The first night I and Mirek woke up to a display of fireworks all around us. It was the kind of fireworks that usually sends shivers all over your body because you are scared. There was no thundering yet, but judging by intensity of the lightnings, I had a feeling it was coming.

We were sitting by kids' beds, holding hands, praying quietly for the storm to move on. Our second night on the farm was not without a surprise either. A tornado warning had been issued till 11:30 pm. There was no way I was going to fall asleep knowing that. When the winds finally calmed down, and there was no siren after all, we could go to bed and didn't have to grab everybody and run to Phil and Diane's basement.

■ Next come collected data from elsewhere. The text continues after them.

(* ===== verification/Serving.v ===== *)
(** * Serving and joining are sound (internal/consensus/anchorbundle.go,
    anchorquorum.go; cmd/node/indexqueries.go, checkpoint.go)

    A node goes live only on a root of its own that an honest member of the pinned
    committee signed; the bundle a node serves is accepted by a client that holds
    the committee; and the proved answers it serves are accepted with the facts its
    index stores. *)

From S2P Require Import Prelude Types Fees Validators Stake Storage Tracker Domains Staged Coins Ledger Ops Dag Vertices Smt Merkle Index IndexFacts Retention Feed Header Wire LightClient Trust Proved Bundle.

#[local] Strategy opaque [defaultPair defaultsUp treeDepth].

(** ** Records *)

(** A stored vertex with fields of their width. *)
Definition vertexOk (v : Vertex) : Prop := is_u64 (v_Round v) /\ is_u64 (v_Epoch v) /\ is_u64 (v_FrontierRound v).

Definition verticesOk (s : store) : Prop := map_Forall (fun _ v => vertexOk v) (st_vertices s).

Lemma headerBytes_fields v : vertexOk v ->
  length (headerBytes v) = headerSize /\ slice (headerBytes v) 0 32 = hashFrom (v_Producer v) /\ uint (headerBytes v) 40 48 = v_Epoch v /\
  uint (headerBytes v) 48 56 = v_FrontierRound v /\ slice (headerBytes v) 56 88 = hashFrom (v_IndexRoot v).
Proof.
  intros (H1 & H2 & H3). pose proof (headerOf_ok v H1 H2 H3) as Hok. split; [by apply length_headerEncode|].
  destruct Hok as (Lp & _ & _ & _ & Lr & Lb). unfold headerBytes, headerEncode, uint. cbn [headerOf vh_producer vh_round vh_epoch vh_frontierRound vh_indexRoot vh_bodyHash] in *.
  split_and!; fields; by rewrite ?uint64_read.
Qed.

Lemma parse_record X v : vertexOk v -> length (v_Signature v) = signatureSize ->
  parseAnchorRecord X (headerBytes v ++ v_Signature v) =
    if ed25519Verify X (hashFrom (v_Producer v)) (headerHash X (headerOf v)) (v_Signature v)
    then Some (mkAnchorHeader (hashFrom (v_Producer v)) (v_Epoch v) (v_FrontierRound v) (hashFrom (v_IndexRoot v))) else None.
Proof.
  intros Hv Hs. destruct (headerBytes_fields v Hv) as (Hl & F1 & F2 & F3 & F4). unfold parseAnchorRecord. rewrite length_app, Hl, Hs.
  cbn [Nat.eqb negb headerSize signatureSize IndexAnchorHeaderSize Nat.add]. rewrite take_app_length', drop_app_length' by (rewrite Hl; done).
  cbn [ah_Producer]. rewrite F1, F2, F3, F4. change (headerIdentity X (headerBytes v)) with (headerHash X (headerOf v)).
  by destruct (ed25519Verify _ _ _ _).
Qed.

(** ** Tallies *)

(** Where a tallied record comes from. *)
Definition tallied (s : store) (m : Manager) (floor committed frontier : Z) (p : Hash) (record : bytes) : Prop :=
  floor <= frontier <= committed /\ exists h v, get s h = Some v /\ v_FrontierRound v = frontier /\ hashFrom (v_Producer v) = p /\
    RootAt m frontier = Some (hashFrom (v_IndexRoot v)) /\ length (v_Signature v) = signatureSize /\ record = headerBytes v ++ v_Signature v.

Definition talliesOk (s : store) (m : Manager) (floor committed : Z) (t : Tallies) : Prop :=
  forall frontier group p record, t !! frontier = Some group -> group !! p = Some record -> tallied s m floor committed frontier p record.

Lemma tallyAnchorVertex_ok s m floor committed t h : talliesOk s m floor committed t -> talliesOk s m floor committed (tallyAnchorVertex s m floor committed t h).
Proof.
  intros Ht. unfold tallyAnchorVertex. destruct (get s h) as [v|] eqn:Eg; [|done].
  destruct (Z.ltb_spec (v_FrontierRound v) floor); [done|]. destruct (Z.ltb_spec committed (v_FrontierRound v)); [done|]. cbn [orb].
  destruct (RootAt m (v_FrontierRound v)) as [root|] eqn:Er; [|done]. case_bool_decide as Eroot; [|done]. cbn [negb]. unfold headerRecord.
  destruct (Nat.eqb_spec (length (v_Signature v)) signatureSize) as [Hs|]; [|done]. cbn [negb].
  intros frontier group p record [[<- <-]|[Hne Hl]]%lookup_insert_Some Hp; [|by apply (Ht frontier group)].
  assert (Hold : forall p record, default ∅ (t !! v_FrontierRound v) !! p = Some record -> tallied s m floor committed (v_FrontierRound v) p record).
  { intros p' r' Hp'. destruct (t !! v_FrontierRound v) as [g|] eqn:El; cbn [default from_option] in Hp'; [|by rewrite lookup_empty in Hp'].
    by apply (Ht _ g). }
  case_bool_decide; [by apply Hold|]. apply lookup_insert_Some in Hp as [[<- <-]|[_ Hp]]; [|by apply Hold].
  split; [lia|]. exists h, v. split_and!; try done. by rewrite Er, Eroot.
Qed.

Lemma collect_ok s m floor committed : talliesOk s m floor committed (collectAnchorTallies s m floor committed).
Proof.
  unfold collectAnchorTallies. assert (H0 : talliesOk s m floor committed ∅) by (intros ? ? ? ? E; by rewrite lookup_empty in E).
  revert H0. generalize (∅ : Tallies). induction (seqZ _ _) as [|r rs IH]; intros t Ht; [done|]. cbn [foldl]. apply IH. clear IH.
  revert t Ht. induction (getByRound s r) as [|h hs IH]; intros t Ht; [done|]. cbn [foldl]. by apply IH, tallyAnchorVertex_ok.
Qed.

Lemma group_tallied s m floor committed frontier p record :
  default ∅ (collectAnchorTallies s m floor committed !! frontier) !! p = Some record -> tallied s m floor committed frontier p record.
Proof.
  destruct (collectAnchorTallies s m floor committed !! frontier) as [g|] eqn:E; cbn [default from_option]; [|by rewrite lookup_empty].
  by apply (collect_ok s m floor committed frontier g).
Qed.

Lemma firstBundle_Some f l b : firstBundle f l = Some b -> exists x, x ∈ l /\ f x = Some b.
Proof.
  induction l as [|x l IH]; [done|]. cbn [firstBundle]. destruct (f x) as [b'|] eqn:E.
  - intros [= ->]. exists x. split; [left|done].
  - intros Hb. destruct (IH Hb) as (y & Hy & Ey). exists y. split; [by right|done].
Qed.

Lemma descending_elem floor committed x : x ∈ descending floor committed <-> floor <= x <= committed.
Proof. unfold descending. rewrite list_elem_of_In, <- in_rev, <- list_elem_of_In, elem_of_seqZ. lia. Qed.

The next day we woke up with the rooster and officially began woofing on our second farm. Diane had prepared a delicious breakfast, Phil was passing around some of his favorites to eat early in the morning, like pickled beets, homemade sauerkraut, dill beans and peach preserves. The plan for the day was being discussed and all stuffed up we rolled onto the field.

The land was inherited by Phil from his family. He has over 100 acres total. But for the farm they are using less than half. 20 acres is the organic pasture for 2 bulls, 2 pigs, a few goats and a herd of sheep. 5 acres are planted with alfalfa for animal feed in the winter. The garden takes only 2 acres, but it supplies fresh produce for a farmer's market twice a week, for a local health food store, and feeds Phil and Diane all they want, plus some woofers who come with their 4 children that munch on everything they see, like a swirl of locusts.

Farmer Phil is known in the area for his passion for organic and natural ways of gardening and raising animals. He told us that farmers that use conventional ways usually refer to a shovel as an "idiot's stick". That nickname, of course, they extend to the farmers that use it.

Phil and Daine started selling their produce organically since 1995. Every year since then they need to get re-certified, which means another yearly fee of $600, and a visit by the inspector. On the second day of our stay an inspector had been scheduled to stop by and spent two hours or so on the farm. He looked through the receipts of the seeds Phil and Diane had ordered, asked questions about whether they had used any chemical sprays or fertilizers, walked and looked around, and once again confirmed their organic USDA approved certificate for another year. This is only for the produce. As for meat, they do not have it organically certified. Diane was telling me that most of the meat they consume themselves, but if there is extra, they sell it with "Free range. Grass fed" label.

There is also another woofer on the farm. A nice girl, named Laura, who is going to do her graduate studies in Library and Information Technologies, attending Kent University. She has traveled half of the world, mostly woofing, and have some stories to share! We have a great team and it looks like we'll have a great week on the farm!